10. A Simple Capability Dispatch Example¶

This small skeleton shows the core idea: transport and execution profile are chosen from the capability contract, not invented by the model on the fly.

from dataclasses import dataclass


@dataclass
class CapabilitySpec:
    name: str
    transport: str
    mode: str
    timeout_seconds: int


def dispatch_capability(spec: CapabilitySpec, args: dict) -> dict:
    if spec.transport == "mcp":
        return {"status": "success", "transport": "mcp", "capability": spec.name}
    if spec.transport == "sandboxed_exec" and spec.mode == "high_risk":
        return {"status": "approval_required", "capability": spec.name}
    return {"status": "validation_failure", "reason": "unsupported capability profile"}

It is intentionally simple, but it locks in the right idea: the way execution happens is determined by the platform, not improvised by the model every time.

11. Common Mistakes¶

The same problems now repeat at two levels: at the individual adapter level, and at the MCP estate level.

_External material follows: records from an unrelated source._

(** The numbers of the port range that stand right after a slash, which
    [port_occurrences] leaves out: the year in the namespace
    [http://www.w3.org/2001/XMLSchema-instance] of the two [pom.xml]. *)
Lemma path_segment_numbers_of_artifacts :
  map (fun a => path_segment_numbers (snd a)) (artifacts VSpring)
  = [ [2001]; []; []; []; [] ]%N
  /\ map (fun a => path_segment_numbers (snd a)) (artifacts VServlet)
     = [ [2001]; []; []; []; [] ]%N.
Proof. split; vm_compute; reflexivity. Qed.

(** ** C2: where the port is declared *)

(** C2, as claimed, fails: the number 8080 is not written anywhere in the
    [pom.xml] of the Spring variant. *)
Lemma C2_spring_pom_has_no_port :
  ~ (forall v, In (fixed_port v) (numbers (pom_xml v))).
Proof.
  intros H. specialize (H VSpring). vm_compute in H.
  repeat (destruct H as [H|H]; [discriminate H|]). exact H.
Qed.

(** C2, amended.  The [pom.xml] of the Servlet variant declares the port
    8081 in the [<port>] element of the configuration of
    [tomcat7-maven-plugin].  The [pom.xml] of the Spring variant declares
    no port: it holds neither the number 8080 nor the word [port]; the
    port of that variant is declared by [application.properties], whose
    whole text is [server.port=8080]. *)
Theorem C2_port_declaration :
  port_of_tomcat_plugin (pom_xml VServlet) = Some (fixed_port VServlet)
  /\ port_occurrences (pom_xml VSpring) = []
  /\ ~ In (fixed_port VSpring) (numbers (pom_xml VSpring))
  /\ contains (pom_xml VSpring) (lit "port") = false
  /\ strip Spring.props = lit "server.port=8080"
  /\ port_of_properties (strip Spring.props) = Some (fixed_port VSpring).
Proof.
  split; [vm_compute; reflexivity|]. split; [vm_compute; reflexivity|].
  split; [|split; [vm_compute; reflexivity|split; vm_compute; reflexivity]].
  intros H. vm_compute in H.
  repeat (destruct H as [H|H]; [discriminate H|]). exact H.
Qed.

(** ** C8: the two variants do not meet *)

(** C8.  The two ports differ and the two output roots differ; every path
    of a manifest starts with the output root of its variant, so no path
    of one manifest is a path of the other; and no artifact of a variant
    refers to the port of the other. *)
Theorem C8_variants_disjoint :
  fixed_port VSpring = 8080%N /\ fixed_port VServlet = 8081%N
  /\ fixed_port VSpring <> fixed_port VServlet
  /\ base VSpring = lit "my-spring-app" /\ base VServlet = lit "my-servlet-app"
  /\ base VSpring <> base VServlet
  /\ (forall v, Forall (fun p => first_component p = base v) (paths v))
  /\ Forall (fun p => ~ In p (paths VServlet)) (paths VSpring)
  /\ Forall (fun a => ~ In (fixed_port VServlet) (port_occurrences (snd a)))
            (artifacts VSpring)
  /\ Forall (fun a => ~ In (fixed_port VSpring) (port_occurrences (snd a)))
            (artifacts VServlet).
Proof.
  split; [reflexivity|]. split; [reflexivity|]. split; [discriminate|].
  split; [reflexivity|]. split; [reflexivity|]. split; [discriminate|].
  split; [intros [|]; each_entry ltac:(vm_compute; reflexivity)|].
  split; [|split];
    each_entry ltac:(intros H; vm_compute in H;
                     repeat (destruct H as [H|H]; [discriminate H|]); exact H).
Qed.

(** ** C5: the reset is an idempotent removal *)

(** The tree [clean_directory] leaves, whatever its outcome. *)
Lemma clean_directory_root (path : str) (w : world) :
  root (snd (clean_directory path w))
  = if exists_ (root w) path then snd (rmtree (root w) path) else root w.
Proof.
  destruct (exists_ (root w) path) eqn:X.
  - destruct (rmtree (root w) path) as [[e|] r1] eqn:R.
    + destruct (is_PermissionError e) eqn:P.
      * destruct e; try discriminate P.
        rewrite (clean_directory_blocked path w r1 (conj X R)). reflexivity.
      * rewrite (clean_directory_other path w e r1 X R P). reflexivity.
    + rewrite (clean_directory_removed path w r1 X R). reflexivity.
  - rewrite (clean_directory_absent path w X). reflexivity.
Qed.

Lemma clean_directory_ok_inv (path : str) (w w' : world) :
  exists_ (root w) path = true ->
  clean_directory path w = (Ok tt, w') ->
  rmtree (root w) path = (None, root w').
Proof.
  intros X H. destruct (rmtree (root w) path) as [[e|] r1] eqn:R.
  - destruct (is_PermissionError e) eqn:P.
    + destruct e; try discriminate P.
      rewrite (clean_directory_blocked path w r1 (conj X R)) in H. discriminate.
    + rewrite (clean_directory_other path w e r1 X R P) in H. discriminate.
  - rewrite (clean_directory_removed path w r1 X R) in H. injection H as <-. reflexivity.
Qed.

(** C5.  [clean_directory path]:
    - when the path does not exist, returns at once: the tree is as
      before and nothing is printed (the only call is the test);
    - when it returns on a path that exists, the path does not exist any
      more, nothing is left at its place or below it, and every place
      that is neither below nor above it holds what it held;
    - does return when the path is made of ordinary names and leads to a
      removable directory in a directory of the process, and then the
      tree is the one with that entry removed;
    - run a second time, whatever the outcome of the first run, leaves
      the tree the first run left. *)
Theorem C5_reset_idempotent (path : str) (w : world) :
  (exists_ (root w) path = false ->
   clean_directory path w = (Ok tt, World (root w) (EvExists path :: log w)))
  /\ (forall w',
        exists_ (root w) path = true ->
        clean_directory path w = (Ok tt, w') ->
        exists l,
          resolve (root w) path = inr l
          /\ exists_ (root w') path = false
          /\ (forall l', lookup (root w') (l ++ l') = None)
          /\ (forall l', ~ is_prefix l l' -> ~ is_prefix l' l ->
                         lookup (root w') l' = lookup (root w) l'))
  /\ (forall (cs : list str) (c : str) (po : principal) (pb : bool) (pes : entries_t)
             (o : principal) (b : bool) (es : entries_t),
        path <> [] ->
        components path = cs ++ [c] ->
        forallb normal_name (cs ++ [c]) = true ->
        lookup (root w) cs = Some (Dir po pb pes) ->
        writable po = true ->
        lookup_entry c pes = Some (Dir o b es) ->
        removable (Dir o b es) = true ->
        clean_directory path w
        = (Ok tt, World (alter (remove_entry c) cs (root w))
                        (EvRmtree path :: EvExists path :: log w)))
  /\ root (snd (clean_directory path (snd (clean_directory path w))))
     = root (snd (clean_directory path w)).
Proof.
  split; [apply clean_directory_absent|]. split; [|split].
  - intros w' X H. apply (rmtree_removed (root w) path (root w')).
    apply clean_directory_ok_inv; assumption.
  - intros cs c po pb pes o b es Np Ecs F Lp Wp Lc Rm.
    assert (lookup (root w) (cs ++ [c]) = Some (Dir o b es)) as L
        by (rewrite lookup_snoc, Lp; exact Lc).
    apply clean_directory_removed.
    + unfold exists_, stat, resolve. destruct path as [|x path]; [congruence|].
      rewrite Ecs, (walk_to_existing (root w) (cs ++ [c]) [] _ F L). cbn [app].
      rewrite L. reflexivity.
    + eapply rmtree_ok; eassumption.
  - rewrite !clean_directory_root.
    destruct (exists_ (root w) path) eqn:X.
    + destruct (exists_ (snd (rmtree (root w) path)) path); [apply rmtree_again|reflexivity].
    + rewrite X. reflexivity.
Qed.

Lemma C5_witness :
  clean_directory Spring.base stale_world
  = (Ok tt, World (Dir Self false [ (lit "README.md", File Self (lit "notes")) ])
                  [EvRmtree Spring.base; EvExists Spring.base])
  /\ clean_directory Spring.base empty_world
     = (Ok tt, World (root empty_world) [EvExists Spring.base]).
Proof.
  split.
  - exact (proj1 (proj2 (proj2 (C5_reset_idempotent Spring.base stale_world)))
             [] Spring.base Self false _ Self false _
             ltac:(discriminate) eq_refl eq_refl eq_refl eq_refl eq_refl eq_refl).
  - exact (proj1 (C5_reset_idempotent Spring.base empty_world) eq_refl).
Defined.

The same problems repeat over and over:

a capability gets more network access than it needs;
secrets are visible to too many adapters;
tool results drag raw external payloads into prompts;
timeouts exist, but side effect uncertainty is not modeled;
an MCP server was added, but policy and audit never reached it;
a sandbox exists on paper but does not restrict anything important.

That is why sandboxing cannot be a checkbox feature. It has to be part of execution design.

12. What to Do Right Away¶

Start with this short list and mark every "no" explicitly:

Are adapters separated from the core runtime?
Is there a per-capability execution profile?
Are network, filesystem, and secrets constrained?
Is it clear which isolation level is used: logical, process, or runtime?
Is transport explicit: direct, MCP, sandboxed exec?
Does the system distinguish trustworthy from only partially trusted results?
Do you store execution facts beyond business payload?
Are ephemeral sandboxes used where high-risk execution exists?
Can you explain why a capability was allowed in this specific run?

If those answers are vague, the capability layer is still a pile of useful integrations, not a managed platform.

13. What to Do Next¶

First lock down execution profiles and isolation boundaries, then move to retries, rate limits, and rollback boundaries.

The next natural topic in this part is idempotency, retries, rate limits, and rollback boundaries. After sandboxing and capability contracts, that is what turns the execution model into a production-grade layer.